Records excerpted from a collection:
(** Scenario A: a success in Full mode without commit lookup. *)
Lemma accessory_fixed_pair_witness :
  exists p a,
    Slack.generatePayload
      (Scenario.world Scenario.commit_with_author "ok")
      "build" "success" "" "" false false false "" None
    = ([], inr p)
    /\ color a = "#2cbe4e" /\ result a = "Succeeded"
    /\ payload_colors p = [Some (color a)].
Proof.
  eexists.
  destruct (accessory_fixed_pair
              (Scenario.world Scenario.commit_with_author "ok")
              "build" "success" "" "" false false false "" None [] _
              (or_introl eq_refl) eq_refl) as (a & G & T & C).
  exists a. injection G as <-.
  repeat split; auto.
Defined.


(** ** Full mode *)

(** C4.  In Full mode (neither compact nor release) the payload carries one
    section whose field sequence starts with exactly the four context fields
    of [baseFields], headed repository, ref, event name and workflow in this
    order; what follows them is only commit and author fields. *)
Theorem full_mode_starts_with_context_fields (w : World)
    (jobName status mention mentionCondition : string) (commitFlag : bool)
    (created_tag : string) (token : option string) tr p :
  Slack.generatePayload w jobName status mention mentionCondition commitFlag
    false false created_tag token = (tr, inr p) ->
  exists fields,
    payload_blocks p = [mkBlock "section" None (Some fields)]
    /\ firstn 4 fields = Block.baseFields w
    /\ map field_label (firstn 4 fields)
       = ["*repository*"; "*ref*"; "*event name*"; "*workflow*"]
    /\ Forall (fun f => field_label f = "*commit*"
                        \/ field_label f = "*author*")
              (skipn 4 fields).
Proof.
  intros E.
  apply generatePayload_full_inr in E
    as [(_ & _ & B) | (_ & tok & r & commit & _ & _ & _ & _ & B)].
  - exists (Block.baseFields w). split; [exact B|].
    split; [reflexivity|]. split; [apply baseFields_labels|].
    constructor.
  - exists (Block.baseFields w ++ Block.commitFieldsOf commit)%list.
    split; [exact B|].
    split; [reflexivity|]. split; [apply baseFields_labels|].
    change (skipn 4 (Block.baseFields w ++ Block.commitFieldsOf commit))
      with (Block.commitFieldsOf commit).
    unfold Block.commitFieldsOf. destruct (author commit) as [a|].
    + constructor; [left; apply commitField_label|].
      constructor; [right; apply authorField_label | constructor].
    + constructor; [left; apply commitField_label | constructor].
Qed.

*What you need to do*.
Quote, word for word, every line from the top of the entries through the line that holds "destruct (accessory_fixed_pair".

*Written reply*.
(** Scenario A: a success in Full mode without commit lookup. *)
Lemma accessory_fixed_pair_witness :
  exists p a,
    Slack.generatePayload
      (Scenario.world Scenario.commit_with_author "ok")
      "build" "success" "" "" false false false "" None
    = ([], inr p)
    /\ color a = "#2cbe4e" /\ result a = "Succeeded"
    /\ payload_colors p = [Some (color a)].
Proof.
  eexists.
  destruct (accessory_fixed_pair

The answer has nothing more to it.